FOXA1 is an epithelial transcription factor that is often found dysregulated in prostate cancer. Previous studies have reported both tumor-promoting and -inhibitory functions of FOXA1. However, a comprehensive analysis of FOXA1 in a physiological, immune-competent setting is still lacking. We here report a novel genetically engineered mouse model with Foxa1 KO in the Pten-null prostate epithelium for the study of FOXA1 loss within an immune-competent prostate tumor context. Here, we report Foxa1 loss induces prostate cancer lineage switch from a luminal-like to a more aggressive basal/squamous-like phenotype, which is accompanied by inflammatory and immunosuppressive cytokine signaling.

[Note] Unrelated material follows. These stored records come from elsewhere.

(** [interface AIMetrics] of [lib/database.ts]. *)
Record AIMetrics := {
  am_id : JsString;
  am_business_id : JsString;
  am_conversation_id : option JsString;
  am_session_id : JsString;
  am_response_time_ms : number;
  am_success_rate : number;
  am_tokens_used : number;
  am_prompt_tokens : option number;
  am_completion_tokens : option number;
  am_api_cost_usd : number;
  am_model_name : JsString;
  am_intent_detected : JsString;
  am_appointment_requested : bool;
  am_human_handoff_requested : bool;
  am_appointment_booked : option bool;
  am_user_message_length : number;
  am_ai_response_length : number;
  am_response_type : JsString;
  am_created_at : JsString
}.

(** [Omit<AIMetrics, "id" | "created_at">], the argument of
    [createAIMetrics]. *)
Record AIMetricsInput := {
  in_business_id : JsString;
  in_conversation_id : option JsString;
  in_session_id : JsString;
  in_response_time_ms : number;
  in_success_rate : number;
  in_tokens_used : number;
  in_prompt_tokens : option number;
  in_completion_tokens : option number;
  in_api_cost_usd : number;
  in_model_name : JsString;
  in_intent_detected : JsString;
  in_appointment_requested : bool;
  in_human_handoff_requested : bool;
  in_appointment_booked : option bool;
  in_user_message_length : number;
  in_ai_response_length : number;
  in_response_type : JsString
}.

(** A value interpolated into the [sql] tagged template. *)
Inductive SqlParam :=
| PString (s : JsString)
| PNumber (x : number)
| PBool (b : bool)
| PUndefined.

(** A JSON document. *)
#[warnings="-register-all"] Inductive Json :=
| JNull
| JBool (b : bool)
| JNumber (x : number)
| JString (s : JsString)
| JArray (items : list Json)
| JObject (fields : list (string * Json)).

(* ===================================================================== *)
(** ** Effects: errors, settled promises, the world *)
(* ===================================================================== *)

Inductive JsError :=
| ModuleNotFound                  (* the dynamic import is rejected *)
| TypeError                       (* property access on undefined or null *)
| DatabaseError (msg : JsString)  (* the sql call is rejected *)
| NetworkError                    (* fetch is rejected: no connection *)
| TimeoutError (ms : Z)           (* fetch is aborted by AbortSignal.timeout *)
| SyntaxError                     (* response.json() on a malformed body *)
| StatusError (status : Z)
    (* new Error(`MLOps service responded with status: ${status}`) *)
| OtherError (description : JsString).
    (* any other value thrown by the runtime or by a callee *)

(** An awaited promise, once settled. *)
Inductive Settled (A : Type) :=
| Fulfilled (a : A)
| Rejected (e : JsError).
Arguments Fulfilled {A} a.
Arguments Rejected {A} e.
Lemma sync_stream_to_csv_bad_record_witness :
  let srv := shop_server sample_orders all_ok bad_product_entity in
  let get_products := (v <- stream_get_records srv sample_api "u" "p" "/v3/products" ;;
                       lift (py_iter v)) in
  sync_stream_to_csv srv sample_api "u" "p" "products" ["id"; "attributes.sku"] st0
  = (Ok None, snd (get_products st0)).
Proof.
  intros srv get_products.
  apply (sync_stream_to_csv_bad_record srv sample_api "u" "p" "products" ["id"; "attributes.sku"] st0
           get_products
           [PDict [("id", PInt 1); ("attributes", PDict [("sku", PStr "A1")])];
            PDict [("id", PInt 2); ("attributes", PStr "x")]]
           (snd (get_products st0))
           (PDict [("id", PInt 2); ("attributes", PStr "x")]) "attributes.sku").
  - reflexivity.
  - vm_compute. reflexivity.
  - right; left; reflexivity.
  - right; left; reflexivity.
  - reflexivity.
Defined.

(** ** The cached token authorises every later request *)

Lemma authed_bind {A B} t (m : M A) (k : A -> M B) :
  authed t m -> (forall a, authed t (k a)) -> authed t (bind m k).
Proof.
  intros Hm Hk st r st' Ht H. unfold bind in H.
  destruct (m st) as [[a|e] st1] eqn:E.
  - destruct (Hm _ _ _ Ht E) as (Ht1 & new1 & Hl1 & Hf1).
    destruct (Hk a _ _ _ Ht1 H) as (Ht2 & new2 & Hl2 & Hf2).
    split; [exact Ht2|]. exists (new1 ++ new2)%list.
    rewrite Hl2, Hl1, app_assoc. split; [reflexivity|apply Forall_app; split; assumption].
  - injection H as <- <-. exact (Hm _ _ _ Ht E).
Qed.

Lemma authed_pure {A} t (m : M A) :
  (forall st r st', m st = (r, st') -> st' = st) -> authed t m.
Proof.
  intros Hp st r st' Ht H. apply Hp in H. subst st'. split; [exact Ht|].
  exists []. rewrite app_nil_r. split; [reflexivity|constructor].
Qed.

Lemma authed_ret {A} t (a : A) : authed t (ret a).
Proof. apply authed_pure. intros st r st' H. inversion H. reflexivity. Qed.

Lemma authed_lift {A} t (x : result A) : authed t (lift x).
Proof. apply authed_pure. intros st r st' H. inversion H. reflexivity. Qed.

Lemma authed_raise_for_status t r : authed t (raise_for_status r).
Proof.
  unfold raise_for_status. destruct (_ && _); [apply authed_lift|apply authed_ret].
Qed.

Lemma authed_json t r : authed t (json r).
Proof. unfold json. destruct (body r); [apply authed_ret|apply authed_lift]. Qed.

Ltac authed_tac :=
  repeat first
    [ apply authed_ret | apply authed_lift | apply authed_raise_for_status | apply authed_json
    | match goal with |- authed _ (if ?b then _ else _) => destruct b end
    | match goal with |- authed _ (bind _ _) => apply authed_bind; [ | intros ] end ].

Section Authed.
Variable server : list (request * response) -> request -> response.
Variables api_url username password : string.
Variable t : pyval.
Hypothesis t_truthy : truthy t = true.

Lemma authed_get_prefix {A} url (k : response -> M A) :
  (forall r, authed t (k r)) ->
  authed t (headers <- http_headers server api_url username password ;;
            response <- send server (Get url headers) ;;
            k response).
Proof.
  intros Hk st r st' Ht H.
  assert (Hh : http_headers server api_url username password st = (Ok ("Bearer " ++ py_str t), st)).
  { unfold http_headers, bind. rewrite get_token_cached by (rewrite Ht; exact t_truthy).
    rewrite Ht. reflexivity. }
  unfold bind at 1 in H. rewrite Hh in H. unfold bind, send in H.
  set (q := Get url ("Bearer " ++ py_str t)) in H.
  set (st1 := mk_st (tap_token st) (clock st) (log st ++ [(q, server (log st) q)])) in H.
  destruct (Hk _ st1 r st' Ht H) as (Ht2 & new & Hl & Hf).
  split; [exact Ht2|]. exists ((q, server (log st) q) :: new).
  rewrite Hl. simpl. rewrite <- app_assoc. split; [reflexivity|].
  constructor; [apply String.eqb_refl|exact Hf].
Qed.

Lemma authed_stream_get_records path :
  authed t (stream_get_records server api_url username password path).
Proof. unfold stream_get_records. cbv zeta. apply authed_get_prefix. intros. authed_tac. Qed.

Lemma authed_fetch_one url : authed t (fetch_one server api_url username password url).
Proof. unfold fetch_one. apply authed_get_prefix. intros. authed_tac. Qed.

Lemma authed_order_details_get_records :
  authed t (order_details_get_records server api_url username password).
Proof.
  unfold order_details_get_records. authed_tac; [apply authed_stream_get_records|].
  match goal with |- authed _ (order_details_loop _ _ _ _ ?os) => induction os as [|o os IH] end;
    simpl; authed_tac; first [apply authed_fetch_one | exact IH].
Qed.

Lemma authed_order_items_loop details :
  authed t (order_items_loop server api_url username password details).
Proof.
  induction details as [|d ds IH]; simpl; authed_tac; [|exact IH].
  match goal with |- authed _ (order_items_inner _ _ _ _ ?is) => induction is as [|i is IHi] end;
    simpl; authed_tac; first [apply authed_fetch_one | exact IHi].
Qed.

End Authed.

(** Once a truthy token is cached, the streams send no further credential
    exchange: every request is a GET carrying [Bearer <token>], and the
    cached token stays as it is. *)
Theorem cached_token_authorises server api_url username password t :
  truthy t = true ->
  (forall path, authed t (stream_get_records server api_url username password path)) /\
  authed t (order_details_get_records server api_url username password) /\
  authed t (order_items_get_records server api_url username password).
Proof.
  intros Ht. split; [|split].
  - intros path. apply authed_stream_get_records, Ht.
  - apply authed_order_details_get_records, Ht.
  - unfold order_items_get_records. apply authed_bind.
    + apply authed_order_details_get_records, Ht.
    + intros details. apply authed_order_items_loop, Ht.
Qed.
(* ------------------------------------------------------------------------- *)
(** ** A concrete dialog *)
(* ------------------------------------------------------------------------- *)

Module Example.

(** The ids the first dialog of a page is given. *)
Definition ids : AlertDialogContextValue :=
  {| descriptionId := "radix-id-0"; titleId := "radix-id-1" |}.

Definition cancelSlot : loc := 1%positive.

Definition cancel : Dom.HTMLElement := Dom.mkElement "button" (Some "cancel").
Definition confirm : Dom.HTMLElement := Dom.mkElement "button" (Some "confirm").

(** The world at an open transition: a fresh event, nothing focused yet;
    without a Cancel control, and with one mounted as [cancel]. *)
Definition opened : World :=
  {| defaultPrevented := false; refs := ∅; focusLog := [] |}.

Definition opened_with_cancel : World :=
  mount_cancel
    (AlertDialogCancel {| cancelRef := cancelSlot |} ∅ VNull)
    cancel opened.

(** Two caller handlers: one focuses the confirm button, the other also
    prevents the default. *)
Definition focusConfirm : Handler :=
  focus confirm {| Dom.preventScroll := false |}.

Definition focusConfirm_preventDefault : Handler :=
  fun w => preventDefault (focusConfirm w).

Definition handler_props (h : Handler) : gmap string value :=
  {[ "onOpenAutoFocus" := VHandler h ]}.

Definition id_props (id : string) : gmap string value :=
  {[ "id" := VString id ]}.

Definition title_props : gmap string value :=
  {[ "as" := VString "h1"; "className" := VString "title" ]}.

End Example.

(* ------------------------------------------------------------------------- *)
(** ** The dev-warning component as React mounts and commits it *)
(* ------------------------------------------------------------------------- *)

(** A prop typed [string | undefined], read off a props object. *)
Definition as_optional (v : value) : option string :=
  match v with
  | VString s => Some s
  | _ => None
  end.

(** The dev-warning element among the children of the content-scoped
    provider, when the render mounts one. *)
Definition mounted_dev_warnings (content : value) : option value :=
  List.find
    (fun child =>
       bool_decide (JS.element_type child = Some AccessibilityDevWarnings_))
    (provider_children content).

(** The props React hands to the component function of that element. *)
Definition dev_warnings_props (e : value) : AccessibilityDevWarningsProps :=
  {| ariaLabel := as_optional (JS.prop e "ariaLabel");
     ariaLabelledBy := as_optional (JS.prop e "ariaLabelledBy");
     ariaDescribedBy := as_optional (JS.prop e "ariaDescribedBy") |}.

(** A consumer's props for the content: the three overrides, typed as the
    component declares them, over any other props. *)
Definition aria_overrides (o : AccessibilityDevWarningsProps)
    (others : gmap string value) : gmap string value :=
  JS.set "aria-label" (optional (ariaLabel o))
    (JS.set "aria-labelledby" (optional (ariaLabelledBy o))
       (JS.set "aria-describedby" (optional (ariaDescribedBy o)) others)).

(** What one run of the check adds to an empty console. *)
Definition emitted (context : AlertDialogContextValue)
    (props : AccessibilityDevWarningsProps) (document : Dom.Document)
  : list string :=
  (AccessibilityDevWarnings_effect context props document []).2.

(** Whether an attribute value is the id of a rendered element. *)
Definition names_rendered_element (document : Dom.Document) (attr : value)
  : bool :=
  JS.truthy (document_getElementById document attr).




(** The overrides of a content fed back from what it rendered: the props
    with the three attributes replaced by their rendered values. *)
Definition rendered_overrides (content : value) (props : gmap string value)
  : gmap string value :=
  JS.set "aria-label" (JS.prop content "aria-label")
    (JS.set "aria-labelledby" (JS.prop content "aria-labelledby")
       (JS.set "aria-describedby" (JS.prop content "aria-describedby") props)).

(* ------------------------------------------------------------------------- *)
(** ** A concrete page *)
(* ------------------------------------------------------------------------- *)

Module Page.

(** The open dialog of [Example] with its Title and Description rendered,
    and the same dialog with neither. *)
Definition title : Dom.HTMLElement := Dom.mkElement "h2" (Some "radix-id-1").
Definition description : Dom.HTMLElement :=
  Dom.mkElement "p" (Some "radix-id-0").

Definition complete : Dom.Document :=
  [title; description; Example.cancel; Example.confirm].

Definition bare : Dom.Document := [Example.cancel; Example.confirm].

(** A content without overrides, and one whose id overrides name nothing. *)
Definition no_overrides : AccessibilityDevWarningsProps :=
  {| ariaLabel := None; ariaLabelledBy := None; ariaDescribedBy := None |}.

Definition dangling : AccessibilityDevWarningsProps :=
  {| ariaLabel := None;
     ariaLabelledBy := Some "missing";
     ariaDescribedBy := Some "missing" |}.

Definition labelled : AccessibilityDevWarningsProps :=
  {| ariaLabel := Some "Delete the file?";
     ariaLabelledBy := None;
     ariaDescribedBy := None |}.

End Page.

(* ========================================================================= *)
(** * Properties *)
(* ========================================================================= *)

(* ------------------------------------------------------------------------- *)
(** ** Reading props objects *)
(* ------------------------------------------------------------------------- *)

Section JsObjects.
Implicit Types (obj acc : gmap string value) (key k : string).

Lemma lookup_rest_in keys obj k : k ∈ keys → JS.rest keys obj !! k = None.
Proof.
  unfold JS.rest. induction keys as [|key keys IH]; simpl.
  - intros H. by apply elem_of_nil in H.
  - intros [->|H]%elem_of_cons.
    + apply lookup_delete_eq.
    + destruct (decide (key = k)) as [->|Hne].
      * apply lookup_delete_eq.
      * rewrite lookup_delete_ne by done. by apply IH.
Qed.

Mechanistically, in addition to inducing luminal genes, we found FOXA1 directly inhibits several basal/squamous, inflammatory, and cytokine genes, such that its loss unleashes their expression. Moreover, Foxa1 loss induces a striking remodeling of the prostate tumor immune microenvironment, leading to increased immunosuppressive myeloid accumulation and dysfunctional and spatially confined T cells. Altogether, we report critical roles for FOXA1 loss in inducing basal/squamous de-differentiation and an immunosuppressive microenvironment. Overall design: To investigate the FOXA1 cistrome and H3K27ac changes upon FOXA1 loss, we performed FOXA1 and H3K27ac ChIP-seq in prostate tissues of intact PbCre4:Ptenf/f (P) and PbCre4:Ptenf/fFoxa1f/f (PF) mice at 18-wk, in triplicate biological samples.